Update ray template

hemildesai · hemildesai · commit 1f8c6c010b67 · 2025-10-31T14:41:07.000-07:00
Signed-off-by: Hemil Desai &lt;hemild@nvidia.com&gt;
diff --git a/nemo_run/run/ray/templates/ray.sub.j2 b/nemo_run/run/ray/templates/ray.sub.j2
@@ -28,17 +28,36 @@ DASHBOARD_AGENT_GRPC_PORT=${DASHBOARD_AGENT_GRPC_PORT:-53007}
 METRICS_EXPORT_PORT=${METRICS_EXPORT_PORT:-53009}
 
 # Ports for the head node
-PORT=${PORT:-6379}
+PORT=${PORT:-54514}
 RAY_CLIENT_SERVER_PORT=${RAY_CLIENT_SERVER_PORT:-10001}
 #REDIT_SHARD_PORTS=${REDIT_SHARD_PORTS:-"random"} ??
 DASHBOARD_PORT=${DASHBOARD_PORT:-8265}  # Also used by debugger
 DASHBOARD_AGENT_LISTEN_PORT=${DASHBOARD_AGENT_LISTEN_PORT:-52365}
+RAY_DEBUGGER_ARGS=
+if [ "${RAY_DEBUG:-}" = "legacy" ]; then
+  RAY_DEBUGGER_ARGS="--ray-debugger-external"
+fi
+
+# After ray>=2.47, this feature is enabled by default which creates uv venvs for any py_executable starting with `uv run`.
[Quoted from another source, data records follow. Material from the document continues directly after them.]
(* ===== verification/ServerDb.v ===== *)
(** * The server's two stores

    [server/src/db/postgres.rs] and [server/src/db/redis.rs].  A query is one
    atomic effect on the tables whose constraints [README.md] gives: primary
    keys, the UNIQUE public key, the foreign keys.  Its error carries the
    text of [.context(..)]. *)

From S2P Require Import Prelude Async Mpsc RustStr Protocol Externs JsonDe ServerState.

(** ** [impl Database] *)

Definition query {R} (context : string)
    (f : SystemTime -> Uuid -> Tables -> result string R * Tables) : task (result string R) :=
  r ← perform (OnTables f);
  Ret (match r with Ok a => Ok a | Err _ => Err context end).

(** [fetch_one]: no row is an error. *)
Definition fetch_one {R} (o : option R) : result string R := ok_or "no rows returned" o.

Definition node_row_record (row : NodeClaimRecord * option string) : NodeRecord :=
  {| nr_id := nc_id row.1; nr_user_id := nc_user_id row.1; nr_name := row.2;
     nr_hostname := nc_hostname row.1; nr_created_at := nc_created_at row.1 |}.

Definition claim_of (row : option (NodeClaimRecord * option string)) : option NodeClaimRecord :=
  fst <$> row.

Definition find_by_public_key (key : string) (t : Tables) : option (NodeClaimRecord * option string) :=
  '(_, (_, row)) ← list_find (fun p : Uuid * (NodeClaimRecord * option string) => nc_public_key p.2.1 = key)
    (map_to_list (t_nodes t));
  Some row.

Definition get_node_by_id (node_id : Uuid) : task (result string NodeRecord) :=
  query "failed to retrieve node by id" (fun _ _ t =>
    (fetch_one (node_row_record <$> t_nodes t !! node_id), t)).

Definition get_token_by_id (token_id : string) : task (result string TokenRecord) :=
  query "failed to retrieve token by id" (fun _ _ t =>
    (fetch_one (t_pat_tokens t !! token_id), t)).

Definition user_exists (user_id : Uuid) : task (result string bool) :=
  query "failed to check user existence" (fun _ _ t =>
    (Ok (bool_decide (user_id ∈ t_users t)), t)).

Definition get_node_by_public_key (public_key : string) : task (result string (option NodeClaimRecord)) :=
  query "failed to retrieve node by public key" (fun _ _ t =>
    (Ok (claim_of (find_by_public_key public_key t)), t)).

(** INSERT .. ON CONFLICT (public_key) DO UPDATE: the row that has the key
    keeps its owner and gets the new hostname and metadata; otherwise a row
    with a generated id is inserted, whose owner must exist. *)
Definition claim_row (now : SystemTime) (fresh_id user_id : Uuid) (public_key hostname : string)
    (metadata : Json) (t : Tables) : result string NodeClaimRecord * Tables :=
  match find_by_public_key public_key t with
  | Some (row, name) =>
      let row' := {| nc_id := nc_id row; nc_user_id := nc_user_id row; nc_public_key := nc_public_key row;
                     nc_hostname := hostname; nc_metadata := metadata;
                     nc_created_at := nc_created_at row; nc_last_seen := nc_last_seen row;
                     nc_revoked := nc_revoked row |} in
      (Ok row', with_t_nodes (<[nc_id row := (row', name)]>) t)
  | None =>
      if negb (bool_decide (user_id ∈ t_users t)) then (Err "violates foreign key constraint", t)
      else match t_nodes t !! fresh_id with
           | Some _ => (Err "duplicate key value violates unique constraint", t)
           | None =>
               let row := {| nc_id := fresh_id; nc_user_id := user_id; nc_public_key := public_key;
                             nc_hostname := hostname; nc_metadata := metadata;
                             nc_created_at := now; nc_last_seen := None; nc_revoked := false |} in
               (Ok row, with_t_nodes (<[fresh_id := (row, None)]>) t)
           end
  end.

Definition claim_node_by_public_key (user_id : Uuid) (public_key hostname : string) (metadata : Json) :
    task (result string NodeClaimRecord) :=
  query "failed to claim node by public key" (fun now fresh_id t =>
    claim_row now fresh_id user_id public_key hostname metadata t).

Definition get_node_claim_by_id (node_id : Uuid) : task (result string NodeClaimRecord) :=
  query "failed to retrieve node claim by id" (fun _ _ t =>
    (fetch_one (claim_of (t_nodes t !! node_id)), t)).

Definition get_node_claim_by_id_optional (node_id : Uuid) : task (result string (option NodeClaimRecord)) :=
  query "failed to retrieve node claim by id" (fun _ _ t =>
    (Ok (claim_of (t_nodes t !! node_id)), t)).

Definition upsert_auth_challenge (node_id : Uuid) (challenge : string) (expires_at : SystemTime) :
    task (result string unit) :=
  query "failed to upsert auth challenge" (fun _ _ t =>
    match t_nodes t !! node_id with
    | None => (Err "violates foreign key constraint", t)
    | Some _ =>
        (Ok tt, with_t_challenges (<[node_id := {| ac_node_id := node_id; ac_challenge := challenge;
                                                   ac_expires_at := expires_at |}]>) t)
    end).

Definition challenge_matches (node_id : Uuid) (challenge : string) (t : Tables) : option AuthChallengeRecord :=
  record ← t_auth_challenges t !! node_id;
  if bool_decide (ac_challenge record = challenge) then Some record else None.

Definition get_auth_challenge (node_id : Uuid) (challenge : string) :
    task (result string (option AuthChallengeRecord)) :=
  query "failed to get auth challenge" (fun _ _ t => (Ok (challenge_matches node_id challenge t), t)).

Definition consume_auth_challenge (node_id : Uuid) (challenge : string) : task (result string unit) :=
  query "failed to consume auth challenge" (fun _ _ t =>
    (Ok tt, match challenge_matches node_id challenge t with
            | Some _ => with_t_challenges (delete node_id) t
            | None => t
            end)).

Definition touch_row (now : SystemTime) (row : NodeClaimRecord * option string) : NodeClaimRecord * option string :=
  ({| nc_id := nc_id row.1; nc_user_id := nc_user_id row.1; nc_public_key := nc_public_key row.1;
      nc_hostname := nc_hostname row.1; nc_metadata := nc_metadata row.1;
      nc_created_at := nc_created_at row.1; nc_last_seen := Some now; nc_revoked := nc_revoked row.1 |}, row.2).

Definition touch_node_last_seen (node_id : Uuid) : task (result string unit) :=
  query "failed to update node last_seen" (fun now _ t =>
    (Ok tt, with_t_nodes (alter (touch_row now) node_id) t)).

(** ** [impl MemoryDB] *)

Section redis.
Context `{!UuidText, !JsonText, !DateText}.

Definition node_record_to_json (self : NodeRecord) : string :=
  json_to_string (JObj
    [("id", json_uuid (nr_id self)); ("user_id", json_uuid (nr_user_id self));
     ("name", json_opt JStr (nr_name self)); ("hostname", JStr (nr_hostname self));
     ("created_at", JStr (date_to_string (nr_created_at self)))]).

Definition server_get_encoded (self : ServerIdentifier) : string :=
  json_to_string_pretty (JObj
    [("id", json_uuid (si_id self)); ("private_ip", JStr (si_private_ip self));
     ("public_ip", JStr (si_public_ip self)); ("port", JNum (si_port self));
     ("fqdn", JStr (si_fqdn self))]).

(** [hset_multiple(..).await?] followed by [expire(.., 120).await?] *)
Definition hset_with_ttl (key : string) (fields : list (string * string)) : task (result string unit) :=
  r ← perform (OnRedis (HSetMultiple key fields));
  match r with
  | Err e => Ret (Err e)
  | Ok _ => perform (OnRedis (Expire key 120))
  end.

Definition server_key (id : Uuid) : string := "phirepass:servers:" +:+ uuid_to_string id.
Definition node_key (node : NodeRecord) : string :=
  "phirepass:users:" +:+ uuid_to_string (nr_user_id node) +:+ ":nodes:" +:+ uuid_to_string (nr_id node).
Definition connection_key (cid : Uuid) : string := "phirepass:connections:" +:+ uuid_to_string cid.

Definition save_server (node_id : Uuid) (server_payload server_stats : string) : task (result string unit) :=
  hset_with_ttl (server_key node_id) [("server", server_payload); ("stats", server_stats)].

Definition update_node_stats (node : NodeRecord) (server : ServerIdentifier) (stats_payload : string) :
    task (result string unit) :=
  hset_with_ttl (node_key node)
    [("node", node_record_to_json node); ("stats", stats_payload); ("server", server_get_encoded server)].

Definition with_context {A} (context : string) (r : result string A) : result string A :=
  match r with Ok a => Ok a | Err _ => Err context end.

Definition set_node_connected (node : NodeRecord) (server : ServerIdentifier) : task (result string unit) :=
  r ← update_node_stats node server "";
  Ret (with_context "failed to set node connected by updating node stats" r).

Definition set_node_disconnected (node : NodeRecord) : task (result string unit) :=
  perform (OnRedis (Del (node_key node))).

Definition refresh_connection (cid : Uuid) (ip : IpAddr) (server : ServerIdentifier) :
    task (result string unit) :=
  hset_with_ttl (connection_key cid)
    [("connection", json_to_string (JObj [("id", json_uuid cid); ("ip", JStr ip)]));
     ("server", server_get_encoded server)].

Definition set_connection_connected (cid : Uuid) (ip : IpAddr) (server : ServerIdentifier) :
    task (result string unit) :=
  r ← refresh_connection cid ip server;
  Ret (with_context "failed to set connection connected by refreshing the connection" r).

Definition set_connection_disconnected (cid : Uuid) : task (result string unit) :=
  perform (OnRedis (Del (connection_key cid))).
End redis.

(** ** [ServerIdentifier::get_decoded] *)

Definition server_of_json `{!UuidText} (j : Json) : result string ServerIdentifier :=
  id ← required de_uuid "id" 0 j;
  private_ip ← required de_string "private_ip" 1 j;
  public_ip ← required de_string "public_ip" 2 j;
  port ← required de_u16 "port" 3 j;
  fqdn ← required de_string "fqdn" 4 j;
  _ ← at_most 5 j;
  Ok {| si_id := id; si_private_ip := private_ip; si_public_ip := public_ip; si_port := port; si_fqdn := fqdn |}.

Definition server_get_decoded `{!UuidText, !JsonParse} (raw : string) : result string ServerIdentifier :=
  j ← json_from_str raw; server_of_json j.

Lemma server_roundtrip `{!UuidText, !UuidTextLaws, !JsonText, !JsonParse, !JsonLaws} s :
  fits 128 (si_id s) -> fits 16 (si_port s) -> server_get_decoded (server_get_encoded s) = Ok s.
Proof.
  intros Hid [Hp Hmax]. unfold server_get_decoded, server_get_encoded.
  assert (flat [("id", json_uuid (si_id s)); ("private_ip", JStr (si_private_ip s));
    ("public_ip", JStr (si_public_ip s)); ("port", JNum (si_port s)); ("fqdn", JStr (si_fqdn s))] = true) as Hflat.
  { cbn. assert (-(2 ^ 63) <=? si_port s = true) as -> by lia. assert (si_port s <? 2 ^ 64 = true) as -> by lia. done. }
  rewrite json_parse_pretty by done. cbn. rewrite parse_to_string by done. cbn.
  assert (0 <=? si_port s = true) as -> by lia. assert (si_port s <? 2 ^ 16 = true) as -> by lia. cbn. by destruct s.
Qed.

(** ** Well-formed tables *)

(** The constraints of the schema. *)
Record tables_wf (t : Tables) : Prop := {
  wf_pk : forall id row, t_nodes t !! id = Some row -> nc_id row.1 = id;
  wf_unique : forall id1 id2 r1 r2, t_nodes t !! id1 = Some r1 -> t_nodes t !! id2 = Some r2 ->
    nc_public_key r1.1 = nc_public_key r2.1 -> id1 = id2;
  wf_owner : forall id row, t_nodes t !! id = Some row -> nc_user_id row.1 ∈ t_users t;
  wf_challenge : forall id ch, t_auth_challenges t !! id = Some ch ->
    ac_node_id ch = id /\ is_Some (t_nodes t !! id) }.

Lemma find_by_public_key_some key t row :
  tables_wf t ->
  find_by_public_key key t = Some row <->
  t_nodes t !! nc_id row.1 = Some row /\ nc_public_key row.1 = key.
Proof.
  intros Hwf. unfold find_by_public_key.
  destruct (list_find _ (map_to_list (t_nodes t))) as [[i [id r]]|] eqn:Hf; cbn.
  - apply list_find_Some in Hf as (Hi & Hk & _). cbn in Hk.
    apply list_elem_of_lookup_2, elem_of_map_to_list in Hi. pose proof (wf_pk t Hwf _ _ Hi).
    split.
    + intros [= <-]. by subst id.
    + intros [Hrow Hkey].
      rewrite (wf_unique t Hwf _ _ r row Hi Hrow) in Hi by congruence. congruence.
  - split; [done|]. intros [Hrow Hkey]. apply list_find_None in Hf.
    rewrite Forall_forall in Hf.
    destruct (Hf (nc_id row.1, row)); [by apply elem_of_map_to_list|done].
Qed.

Lemma find_by_public_key_none key t :
  find_by_public_key key t = None ->
  forall id row, t_nodes t !! id = Some row -> nc_public_key row.1 <> key.
Proof.
  unfold find_by_public_key. intros Hf id row Hrow.
  destruct (list_find _ (map_to_list (t_nodes t))) as [[i [j r]]|] eqn:Hl; cbn in Hf; [done|].
  apply list_find_None in Hl. rewrite Forall_forall in Hl.
  apply (Hl (id, row)). by apply elem_of_map_to_list.
Qed.
(* ===== verification/ServerWeb.v ===== *)
(** * Web clients: [server/src/web.rs]

    The life of a web socket: authentication, registration, the message loop
    with one handler per frame, and the clean-up. *)

From S2P Require Import Prelude Async Mpsc RustStr Protocol Frame Externs ServerState ServerDb.

Record WebJwtClaims : Type := {
  wj_sub : string;
  wj_exp : Z;
  wj_iat : option Z;
  wj_provider : option string }.

(** [ws_web_handler]: the sub-protocols the upgrade answers with. *)
Definition requested_protocols (headers : gmap string (option string)) : list string :=
  match headers !! "sec-websocket-protocol" with
  | Some (Some value) =>
      filter (fun part => Str.is_empty part = false) (map Str.trim (Str.split ","%char value))
  | _ => []
  end.

Section web.
Context `{!UuidText, !JsonText, !DateText, !JwtCodec WebJwtClaims}.
Context `{!Serde WebFrameData.t, !Serde NodeFrameData.t}.

(** ** Authentication *)

(** [tx.send(frame).await.map_err(..)?] *)
Definition send_web (tx : ChanId) (frame : WebFrameData.t) (error : string) : task (result string unit) :=
  sent ← perform (SendWeb tx frame);
  Ret (if (sent : bool) then Ok tt else Err error).

Definition auth_error (message : string) (msg_id : option Z) : WebFrameData.t :=
  WebFrameData.Error FrameError.Authentication message msg_id.

Definition successful_auth (tx : ChanId) (cid : Uuid) (version : string) (msg_id : option Z) :
    task (result string unit) :=
  send_web tx (WebFrameData.AuthSuccess cid version msg_id) "failed to send auth response".

Definition authenticate_web_jwt (state : AppState) (token : string) : task (result string WebJwtClaims) :=
  now ← perform Now;
  match jwt_decode now (jwt_secret (env state)) token with
  | Err e => Ret (Err e)
  | Ok claims =>
      match parse_str (wj_sub claims) with
      | Err e => Ret (Err ("invalid jwt sub claim: " +:+ e))
      | Ok user_id =>
          exists_ ←? user_exists user_id;
          Ret (if (exists_ : bool) then Ok claims else Err "user not found")
      end
  end.

Definition validate_jwt (tx : ChanId) (state : AppState) (token : string) (cid : Uuid) (msg_id : option Z) :
    task (result string WebJwtClaims) :=
  r ← authenticate_web_jwt state token;
  match r with
  | Ok claims => Ret (Ok claims)
  | Err err =>
      _ ←? send_web tx (auth_error "failed to validate token" msg_id)
             "failed to send auth response after auth failure";
      Ret (Err ("web jwt authentication failed: " +:+ err))
  end.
+# There is severe contention and performance issues with this enabled considering our dependencies are so large and occasionally
+# need to be compiled, so NeMo RL has an implementation in nemo_rl/utils/venv.py that does it once per node as opposed to once per task.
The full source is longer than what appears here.